Collected data:
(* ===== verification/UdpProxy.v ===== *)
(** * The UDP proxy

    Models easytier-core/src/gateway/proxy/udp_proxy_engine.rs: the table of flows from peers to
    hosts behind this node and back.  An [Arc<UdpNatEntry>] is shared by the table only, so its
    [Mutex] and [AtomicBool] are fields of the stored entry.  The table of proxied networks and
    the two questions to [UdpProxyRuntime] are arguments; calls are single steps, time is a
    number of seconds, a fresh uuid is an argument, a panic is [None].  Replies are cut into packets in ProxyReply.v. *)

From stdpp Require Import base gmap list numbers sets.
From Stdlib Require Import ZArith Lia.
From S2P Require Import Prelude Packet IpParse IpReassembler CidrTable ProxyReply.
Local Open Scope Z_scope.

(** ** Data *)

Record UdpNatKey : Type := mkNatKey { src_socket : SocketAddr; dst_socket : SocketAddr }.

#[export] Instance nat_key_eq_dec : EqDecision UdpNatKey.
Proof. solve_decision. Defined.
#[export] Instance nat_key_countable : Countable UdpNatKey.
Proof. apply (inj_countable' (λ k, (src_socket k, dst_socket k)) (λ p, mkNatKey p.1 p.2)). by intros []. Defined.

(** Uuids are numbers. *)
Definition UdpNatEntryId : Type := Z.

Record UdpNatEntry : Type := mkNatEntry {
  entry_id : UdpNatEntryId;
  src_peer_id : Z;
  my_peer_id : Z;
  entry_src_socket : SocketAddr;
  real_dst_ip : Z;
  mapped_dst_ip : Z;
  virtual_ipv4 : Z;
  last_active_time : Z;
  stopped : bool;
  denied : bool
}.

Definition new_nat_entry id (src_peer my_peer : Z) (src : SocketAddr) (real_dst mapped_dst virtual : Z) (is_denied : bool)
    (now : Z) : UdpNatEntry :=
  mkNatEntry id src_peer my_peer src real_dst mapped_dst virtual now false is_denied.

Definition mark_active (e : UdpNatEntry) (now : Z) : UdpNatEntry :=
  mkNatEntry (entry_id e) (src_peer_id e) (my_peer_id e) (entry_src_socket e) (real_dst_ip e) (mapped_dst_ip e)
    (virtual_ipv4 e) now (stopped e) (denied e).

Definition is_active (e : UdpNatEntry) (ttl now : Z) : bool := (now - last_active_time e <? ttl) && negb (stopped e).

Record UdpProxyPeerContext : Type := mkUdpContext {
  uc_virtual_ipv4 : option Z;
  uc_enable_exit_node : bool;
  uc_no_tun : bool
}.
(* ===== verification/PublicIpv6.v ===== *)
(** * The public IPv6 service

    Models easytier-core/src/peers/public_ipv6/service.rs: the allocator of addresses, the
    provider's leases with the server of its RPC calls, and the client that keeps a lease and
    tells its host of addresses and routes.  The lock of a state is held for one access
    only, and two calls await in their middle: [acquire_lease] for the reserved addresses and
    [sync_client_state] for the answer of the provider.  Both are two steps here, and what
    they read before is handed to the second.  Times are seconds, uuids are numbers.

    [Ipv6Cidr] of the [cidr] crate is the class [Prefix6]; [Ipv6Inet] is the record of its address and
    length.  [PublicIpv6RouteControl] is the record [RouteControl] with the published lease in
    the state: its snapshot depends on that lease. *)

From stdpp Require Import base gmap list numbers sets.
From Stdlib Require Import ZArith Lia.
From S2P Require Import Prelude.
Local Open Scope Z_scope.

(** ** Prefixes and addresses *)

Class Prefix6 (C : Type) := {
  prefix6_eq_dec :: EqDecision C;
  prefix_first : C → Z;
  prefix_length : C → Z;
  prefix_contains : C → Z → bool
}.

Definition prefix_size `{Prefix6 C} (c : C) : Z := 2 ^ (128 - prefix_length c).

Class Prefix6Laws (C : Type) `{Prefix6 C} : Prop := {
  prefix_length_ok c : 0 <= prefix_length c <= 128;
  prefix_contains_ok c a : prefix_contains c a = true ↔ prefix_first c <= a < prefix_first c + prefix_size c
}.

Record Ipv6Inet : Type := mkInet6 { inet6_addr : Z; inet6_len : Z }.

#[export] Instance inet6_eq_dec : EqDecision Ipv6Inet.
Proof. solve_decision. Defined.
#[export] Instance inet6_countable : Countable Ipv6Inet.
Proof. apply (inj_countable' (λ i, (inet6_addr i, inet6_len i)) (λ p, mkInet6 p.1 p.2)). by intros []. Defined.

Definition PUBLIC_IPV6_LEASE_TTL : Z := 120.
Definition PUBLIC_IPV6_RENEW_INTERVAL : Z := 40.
==
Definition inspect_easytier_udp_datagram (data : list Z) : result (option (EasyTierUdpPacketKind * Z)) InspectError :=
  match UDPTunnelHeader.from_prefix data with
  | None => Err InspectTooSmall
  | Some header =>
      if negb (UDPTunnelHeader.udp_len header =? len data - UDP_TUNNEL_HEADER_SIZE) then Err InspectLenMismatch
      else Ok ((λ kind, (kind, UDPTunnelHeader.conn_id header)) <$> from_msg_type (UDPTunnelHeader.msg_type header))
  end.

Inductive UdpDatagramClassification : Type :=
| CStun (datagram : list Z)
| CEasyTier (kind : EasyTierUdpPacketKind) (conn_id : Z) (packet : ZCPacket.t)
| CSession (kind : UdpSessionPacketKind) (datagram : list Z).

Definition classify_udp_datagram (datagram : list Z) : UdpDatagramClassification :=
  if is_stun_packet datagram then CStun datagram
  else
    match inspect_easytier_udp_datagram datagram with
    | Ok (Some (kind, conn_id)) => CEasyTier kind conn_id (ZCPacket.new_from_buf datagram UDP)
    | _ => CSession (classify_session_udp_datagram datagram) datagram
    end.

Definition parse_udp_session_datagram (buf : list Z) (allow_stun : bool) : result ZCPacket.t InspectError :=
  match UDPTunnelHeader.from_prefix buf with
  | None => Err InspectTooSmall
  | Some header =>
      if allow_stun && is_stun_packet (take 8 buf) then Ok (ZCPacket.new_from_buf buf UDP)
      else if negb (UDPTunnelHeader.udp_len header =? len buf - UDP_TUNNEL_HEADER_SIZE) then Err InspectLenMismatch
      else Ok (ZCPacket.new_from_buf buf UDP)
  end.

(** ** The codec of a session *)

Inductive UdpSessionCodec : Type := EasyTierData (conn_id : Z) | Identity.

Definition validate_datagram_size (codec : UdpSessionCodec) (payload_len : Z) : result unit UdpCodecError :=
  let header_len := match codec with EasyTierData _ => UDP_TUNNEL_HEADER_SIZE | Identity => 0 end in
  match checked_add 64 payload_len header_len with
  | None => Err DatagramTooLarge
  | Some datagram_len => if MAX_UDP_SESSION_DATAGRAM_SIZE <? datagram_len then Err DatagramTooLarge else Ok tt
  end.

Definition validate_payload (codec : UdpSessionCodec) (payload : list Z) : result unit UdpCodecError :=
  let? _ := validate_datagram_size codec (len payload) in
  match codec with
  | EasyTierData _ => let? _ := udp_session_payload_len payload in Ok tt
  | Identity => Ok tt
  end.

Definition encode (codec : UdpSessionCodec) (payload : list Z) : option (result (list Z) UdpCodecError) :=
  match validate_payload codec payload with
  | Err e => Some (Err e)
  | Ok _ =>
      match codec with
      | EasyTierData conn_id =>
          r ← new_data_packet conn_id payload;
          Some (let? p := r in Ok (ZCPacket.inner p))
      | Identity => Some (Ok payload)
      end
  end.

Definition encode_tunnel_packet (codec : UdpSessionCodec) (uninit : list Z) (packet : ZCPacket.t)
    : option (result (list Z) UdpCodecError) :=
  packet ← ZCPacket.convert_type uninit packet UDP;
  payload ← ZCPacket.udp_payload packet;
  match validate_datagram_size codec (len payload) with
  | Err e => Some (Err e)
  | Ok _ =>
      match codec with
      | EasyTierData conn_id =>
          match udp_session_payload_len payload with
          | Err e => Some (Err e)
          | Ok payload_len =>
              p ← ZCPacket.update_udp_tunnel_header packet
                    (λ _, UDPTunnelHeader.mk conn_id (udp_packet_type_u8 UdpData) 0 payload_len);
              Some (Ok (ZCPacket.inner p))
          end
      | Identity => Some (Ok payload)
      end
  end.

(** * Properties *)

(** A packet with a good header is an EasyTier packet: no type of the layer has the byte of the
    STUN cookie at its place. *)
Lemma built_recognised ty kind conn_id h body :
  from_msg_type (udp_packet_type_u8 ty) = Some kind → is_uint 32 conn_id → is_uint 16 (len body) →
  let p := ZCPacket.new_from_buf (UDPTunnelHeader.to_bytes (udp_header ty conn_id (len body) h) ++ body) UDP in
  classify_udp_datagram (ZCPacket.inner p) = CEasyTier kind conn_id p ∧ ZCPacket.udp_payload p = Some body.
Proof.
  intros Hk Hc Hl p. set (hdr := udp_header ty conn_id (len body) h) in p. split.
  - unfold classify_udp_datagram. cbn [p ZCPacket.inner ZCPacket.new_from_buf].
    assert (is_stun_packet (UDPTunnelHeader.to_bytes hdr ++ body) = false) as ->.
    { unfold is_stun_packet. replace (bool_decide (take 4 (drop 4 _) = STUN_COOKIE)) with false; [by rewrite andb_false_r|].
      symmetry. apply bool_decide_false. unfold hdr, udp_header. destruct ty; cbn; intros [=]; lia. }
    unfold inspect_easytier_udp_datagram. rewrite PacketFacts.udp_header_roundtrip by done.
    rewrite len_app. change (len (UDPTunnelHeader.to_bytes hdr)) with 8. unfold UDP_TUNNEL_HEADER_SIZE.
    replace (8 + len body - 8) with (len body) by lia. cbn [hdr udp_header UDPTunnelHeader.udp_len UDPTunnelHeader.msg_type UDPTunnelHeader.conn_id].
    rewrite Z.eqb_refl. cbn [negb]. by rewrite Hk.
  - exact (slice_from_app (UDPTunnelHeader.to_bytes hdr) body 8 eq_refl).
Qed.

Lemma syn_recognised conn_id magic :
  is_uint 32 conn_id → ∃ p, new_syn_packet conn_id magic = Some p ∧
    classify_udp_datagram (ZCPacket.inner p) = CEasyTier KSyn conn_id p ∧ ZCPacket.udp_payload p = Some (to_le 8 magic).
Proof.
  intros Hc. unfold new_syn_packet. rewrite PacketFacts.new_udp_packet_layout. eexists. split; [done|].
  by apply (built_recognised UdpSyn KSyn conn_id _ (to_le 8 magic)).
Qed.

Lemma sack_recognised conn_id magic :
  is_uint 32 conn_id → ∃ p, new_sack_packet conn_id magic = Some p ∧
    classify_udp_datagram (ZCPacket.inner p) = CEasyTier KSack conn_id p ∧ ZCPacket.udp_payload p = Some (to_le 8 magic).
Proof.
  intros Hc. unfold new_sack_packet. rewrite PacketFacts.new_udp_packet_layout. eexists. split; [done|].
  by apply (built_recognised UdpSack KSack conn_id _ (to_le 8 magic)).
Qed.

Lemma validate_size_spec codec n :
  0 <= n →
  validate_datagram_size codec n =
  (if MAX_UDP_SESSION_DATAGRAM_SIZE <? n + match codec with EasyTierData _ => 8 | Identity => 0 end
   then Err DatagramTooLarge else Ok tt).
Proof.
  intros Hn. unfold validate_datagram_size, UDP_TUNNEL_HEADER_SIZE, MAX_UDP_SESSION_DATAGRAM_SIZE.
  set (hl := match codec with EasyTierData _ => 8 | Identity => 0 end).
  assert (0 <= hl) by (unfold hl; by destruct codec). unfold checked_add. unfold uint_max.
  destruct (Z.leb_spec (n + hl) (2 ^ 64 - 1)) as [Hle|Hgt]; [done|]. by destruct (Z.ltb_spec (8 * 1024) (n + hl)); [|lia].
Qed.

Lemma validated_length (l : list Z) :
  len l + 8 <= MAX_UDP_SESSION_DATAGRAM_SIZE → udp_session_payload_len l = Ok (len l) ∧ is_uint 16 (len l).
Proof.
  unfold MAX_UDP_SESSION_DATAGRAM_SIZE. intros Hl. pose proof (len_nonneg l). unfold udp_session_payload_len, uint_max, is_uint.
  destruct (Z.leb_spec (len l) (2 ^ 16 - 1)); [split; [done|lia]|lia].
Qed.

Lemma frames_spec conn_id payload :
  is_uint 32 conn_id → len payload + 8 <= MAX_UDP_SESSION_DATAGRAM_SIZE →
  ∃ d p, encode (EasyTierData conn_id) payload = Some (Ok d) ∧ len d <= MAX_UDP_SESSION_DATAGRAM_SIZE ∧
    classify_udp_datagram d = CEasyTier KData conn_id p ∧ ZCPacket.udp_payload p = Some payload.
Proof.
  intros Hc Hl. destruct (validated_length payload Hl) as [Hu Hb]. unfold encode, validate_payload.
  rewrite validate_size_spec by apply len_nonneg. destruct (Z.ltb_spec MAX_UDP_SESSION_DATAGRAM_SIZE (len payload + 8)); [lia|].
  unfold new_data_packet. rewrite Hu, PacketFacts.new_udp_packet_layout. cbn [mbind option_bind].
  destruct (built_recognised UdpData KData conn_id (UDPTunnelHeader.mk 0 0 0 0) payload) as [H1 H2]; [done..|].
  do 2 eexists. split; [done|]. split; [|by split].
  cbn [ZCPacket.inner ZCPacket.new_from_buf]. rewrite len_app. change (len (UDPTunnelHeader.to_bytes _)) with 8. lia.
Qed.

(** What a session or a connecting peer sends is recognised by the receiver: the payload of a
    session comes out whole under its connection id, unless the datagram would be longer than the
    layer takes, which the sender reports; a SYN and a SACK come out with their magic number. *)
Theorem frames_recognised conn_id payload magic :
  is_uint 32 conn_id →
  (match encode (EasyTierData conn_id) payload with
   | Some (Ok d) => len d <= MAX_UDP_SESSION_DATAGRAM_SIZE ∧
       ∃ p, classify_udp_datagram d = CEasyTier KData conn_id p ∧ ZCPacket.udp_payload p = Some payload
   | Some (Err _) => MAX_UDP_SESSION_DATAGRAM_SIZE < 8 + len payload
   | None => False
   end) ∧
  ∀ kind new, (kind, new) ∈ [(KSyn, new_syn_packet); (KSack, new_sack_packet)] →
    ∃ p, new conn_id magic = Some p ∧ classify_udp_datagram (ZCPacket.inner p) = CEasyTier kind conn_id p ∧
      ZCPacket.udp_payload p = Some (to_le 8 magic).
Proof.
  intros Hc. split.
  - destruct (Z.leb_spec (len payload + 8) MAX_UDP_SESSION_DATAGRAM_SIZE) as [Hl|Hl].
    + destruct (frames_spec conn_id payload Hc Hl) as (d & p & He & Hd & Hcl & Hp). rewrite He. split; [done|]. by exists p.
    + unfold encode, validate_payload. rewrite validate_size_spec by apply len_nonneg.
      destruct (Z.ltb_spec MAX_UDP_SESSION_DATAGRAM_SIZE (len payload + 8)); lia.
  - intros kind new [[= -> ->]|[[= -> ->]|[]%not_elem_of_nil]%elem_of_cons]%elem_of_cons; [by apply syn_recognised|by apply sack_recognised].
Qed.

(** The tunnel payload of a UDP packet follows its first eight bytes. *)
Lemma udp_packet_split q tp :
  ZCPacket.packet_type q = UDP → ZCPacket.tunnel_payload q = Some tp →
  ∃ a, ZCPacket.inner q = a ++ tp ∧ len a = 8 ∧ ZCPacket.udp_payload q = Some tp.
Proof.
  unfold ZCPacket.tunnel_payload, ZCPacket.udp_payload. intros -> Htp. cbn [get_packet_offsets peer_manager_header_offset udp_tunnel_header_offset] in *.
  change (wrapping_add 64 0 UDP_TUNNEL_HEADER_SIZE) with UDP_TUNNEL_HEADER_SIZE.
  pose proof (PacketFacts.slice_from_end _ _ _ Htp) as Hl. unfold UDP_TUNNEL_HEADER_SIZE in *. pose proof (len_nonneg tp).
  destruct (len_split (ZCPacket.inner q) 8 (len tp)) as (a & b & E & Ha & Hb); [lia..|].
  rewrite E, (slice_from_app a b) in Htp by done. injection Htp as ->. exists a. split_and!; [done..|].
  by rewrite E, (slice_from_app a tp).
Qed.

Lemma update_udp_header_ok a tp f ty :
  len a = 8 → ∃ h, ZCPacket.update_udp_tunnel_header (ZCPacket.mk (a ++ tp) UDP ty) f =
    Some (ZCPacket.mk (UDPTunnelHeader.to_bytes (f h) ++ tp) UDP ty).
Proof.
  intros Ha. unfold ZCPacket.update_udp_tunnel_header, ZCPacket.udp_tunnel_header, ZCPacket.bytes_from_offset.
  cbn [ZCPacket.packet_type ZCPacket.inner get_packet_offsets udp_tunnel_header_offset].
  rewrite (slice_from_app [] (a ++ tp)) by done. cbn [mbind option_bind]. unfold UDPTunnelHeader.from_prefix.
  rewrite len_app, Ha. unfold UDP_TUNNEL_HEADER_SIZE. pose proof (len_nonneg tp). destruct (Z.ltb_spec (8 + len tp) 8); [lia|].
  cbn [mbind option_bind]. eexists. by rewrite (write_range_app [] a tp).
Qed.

WORK REQUEST: Extract exactly and only the lines above from the line containing "(* ===== verification/UdpProxy.v ===== *)" through the line containing "Record UdpNatEntry : Type", both end lines included.

WRITTEN SOLUTION:
(* ===== verification/UdpProxy.v ===== *)
(** * The UDP proxy

    Models easytier-core/src/gateway/proxy/udp_proxy_engine.rs: the table of flows from peers to
    hosts behind this node and back.  An [Arc<UdpNatEntry>] is shared by the table only, so its
    [Mutex] and [AtomicBool] are fields of the stored entry.  The table of proxied networks and
    the two questions to [UdpProxyRuntime] are arguments; calls are single steps, time is a
    number of seconds, a fresh uuid is an argument, a panic is [None].  Replies are cut into packets in ProxyReply.v. *)

From stdpp Require Import base gmap list numbers sets.
From Stdlib Require Import ZArith Lia.
From S2P Require Import Prelude Packet IpParse IpReassembler CidrTable ProxyReply.
Local Open Scope Z_scope.

(** ** Data *)

Record UdpNatKey : Type := mkNatKey { src_socket : SocketAddr; dst_socket : SocketAddr }.

#[export] Instance nat_key_eq_dec : EqDecision UdpNatKey.
Proof. solve_decision. Defined.
#[export] Instance nat_key_countable : Countable UdpNatKey.
Proof. apply (inj_countable' (λ k, (src_socket k, dst_socket k)) (λ p, mkNatKey p.1 p.2)). by intros []. Defined.

(** Uuids are numbers. *)
Definition UdpNatEntryId : Type := Z.

Record UdpNatEntry : Type := mkNatEntry {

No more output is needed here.